(* ===== verification/Executor.v ===== *)
(** The meta-instruction executor, [evorule-tcb/src/executor.rs]: the five
    meta instructions [set], [push], [branch], [io_request] and [enforce],
    under a shared instruction budget and a nesting limit. *)

From S2P Require Import Prelude ObjectMap Value Error Path Domain.

Definition MAX_BRANCH_DEPTH : nat := 64.
Definition MAX_TOTAL_META_INSTRUCTIONS : nat := 2048.
Definition META_INSTRUCTION_TYPES : list string :=
  ["branch"; "set"; "push"; "io_request"; "enforce"].

(** [enum MetaInstructionResult]. *)
Inductive MetaInstructionResult : Type :=
| MState (state : JsonValue)
| MIoRequired (io_type : string) (params : JsonValue)
| MHalted (reason : string).

(** The [&mut] parameters of [execute_meta_instruction_budgeted]. *)
Record Outs : Type := mk_outs {
  budget : nat;
  hit_out : bool;
  domain_attr_out : option DomainAttribution;
}.

(** [resolve_path_or_literal]. *)
Definition resolve_path_or_literal (state : JsonValue) (val : option JsonValue) :
    Result JsonValue TcbError :=
  match val with
  | Some (JString s) =>
      if starts_with "__" s then
        ok_or (resolve_path state s) (PathResolutionFailed s "path not found")
      else Ok (JString s)
  | Some v => Ok v
  | None => Err (MissingField "value")
  end.

(** * set *)

Definition payload_prefix_reason : string :=
  "写侧 attr 禁止以 payload. 开头：attr 相对 __exec__.payload 解析，带前缀会双重嵌套写入 payload.payload.*。请直接写 payload 内相对路径（如 meta_guard.cleared_for_move），真需写 payload 内同名子字段时用 __exec__.payload. 显式全形式".

(** The closure [resolve_attr_from_state] and the computation of [attr] in
    [exec_set]. *)
Definition resolve_attr_from_state (state attr_raw : JsonValue) : Result string TcbError :=
  let? attr_value := resolve_path_or_literal state (Some attr_raw) in
  ok_or (as_str attr_value) (InvalidType "string" (json_type_name attr_value) "attr").
Definition guarded_attr (state attr_raw : JsonValue) : Result string TcbError :=
  let? resolved := resolve_attr_from_state state attr_raw in
  if starts_with "payload." resolved then
    Err (PathResolutionFailed resolved payload_prefix_reason)
  else Ok resolved.
Definition set_attr (state attr_raw : JsonValue) : Result string TcbError :=
  match as_str attr_raw with
  | Some raw =>
      match strip_prefix "__exec__.payload." raw with
      | Some suffix => Ok suffix
      | None => guarded_attr state attr_raw
      end
  | None => guarded_attr state attr_raw
  end.

(** [apply_set_operation]. *)
Definition apply_set_operation (operation : string) (current value : JsonValue) :
    Result JsonValue TcbError :=
  if String.eqb operation "set" then Ok value
  else if String.eqb operation "add" || String.eqb operation "sub" then
    let? cur := ok_or (as_i64 current)
      (InvalidType "integer" (json_type_name current) (operation +:+ " left operand")) in
    let? val := ok_or (as_i64 value)
      (InvalidType "integer" (json_type_name value) (operation +:+ " right operand")) in
    let? result := ok_or
      (if String.eqb operation "add" then i64_checked_add cur val else i64_checked_sub cur val)
      (IntegerOverflow operation cur val) in
    Ok (JInteger result)
  else Err (UnknownOperation operation).

(** [enum WriteSlot]: a mutable object with a field name, or a mutable array
    with an index; the continuation rebuilds the payload around it. *)
Inductive WriteSlot : Type :=
| SlotField (obj : ObjectMap JsonValue) (name : string) (put : ObjectMap JsonValue -> JsonValue)
| SlotIndex (arr : list JsonValue) (idx : Z) (put : list JsonValue -> JsonValue).
(** [enum DescendStep]. *)
Inductive DescendStep : Type :=
| Slot (slot : WriteSlot)
| Next (next : JsonValue) (put : JsonValue -> JsonValue).

Definition array_not_found (attr name : string) : TcbError :=
  PathResolutionFailed attr ("array '" +:+ name
    +:+ "' not found; set cannot auto-create arrays (create via push first)").

(** [descend_field_segment]; [rest] is the part of [segments] after this one. *)
Definition descend_field_segment (current : JsonValue) (put : JsonValue -> JsonValue)
    (name : string) (rest : list PathSegment) (attr : string) :
    Result DescendStep TcbError :=
  match as_object current with
  | None => Err (PathResolutionFailed attr ("node at segment '" +:+ name +:+ "' is "
      +:+ json_type_name current +:+ ", expected object"))
  | Some obj =>
      let put_obj := fun o => put (JObject o) in
      match rest with
      | [] => Ok (Slot (SlotField obj name put_obj))
      | next_seg :: _ =>
          let next_is_index := match next_seg with Index _ _ => true | Field _ => false end in
          let? obj :=
            match map_get obj name with
            | None | Some JNull =>
                if next_is_index then Err (array_not_found attr name)
                else Ok (obj_insert obj name empty_object)
            | Some (JObject _) => Ok obj
            | Some other => Err (PathResolutionFailed attr ("intermediate segment '"
                +:+ name +:+ "' is " +:+ json_type_name other +:+ ", expected object"))
            end in
          match map_get_mut obj name with
          | Some (next, put_field) => Ok (Next next (fun v => put_obj (put_field v)))
          | None => Err (PathResolutionFailed attr
              "failed to descend into intermediate object")
          end
      end
  end.

(** [descend_index_segment]. *)
Definition descend_index_segment (current : JsonValue) (put : JsonValue -> JsonValue)
    (opt_field : option string) (idx : Z) (is_last : bool) (attr : string) :
    Result DescendStep TcbError :=
  let? '(target, put_target) :=
    match opt_field with
    | Some f =>
        match as_object current with
        | None => Err (PathResolutionFailed attr ("node before array '" +:+ f +:+ "' is "
            +:+ json_type_name current +:+ ", expected object"))
        | Some obj =>
            match map_get_mut obj f with
            | None | Some (JNull, _) => Err (array_not_found attr f)
            | Some (v, put_field) => Ok (v, fun v' => put (JObject (put_field v')))
            end
        end
    | None => Ok (current, put)
    end in
  let? arr := ok_or (as_array target) (PathResolutionFailed attr
    ("segment '" +:+ default "" opt_field +:+ "' is not an array")) in
  if (vec_len arr <=? idx)%Z then
    Err (PathResolutionFailed attr ("index " +:+ pretty idx +:+ " out of bounds (array length "
      +:+ pretty (vec_len arr) +:+ ")"))
  else if is_last then Ok (Slot (SlotIndex arr idx (fun l => put_target (JArray l))))
  else
    match arr_get_mut arr idx with
    | Some (next, put_elem) => Ok (Next next (fun v => put_target (put_elem v)))
    | None => Err (PathResolutionFailed attr "failed to descend into array element")
    end.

=-=-=-=-=

● Exercise prompt
Which lines of the data include the string "option"? Find them and copy each one.

● Result
  domain_attr_out : option DomainAttribution;
Definition resolve_path_or_literal (state : JsonValue) (val : option JsonValue) :
    (opt_field : option string) (idx : Z) (is_last : bool) (attr : string) :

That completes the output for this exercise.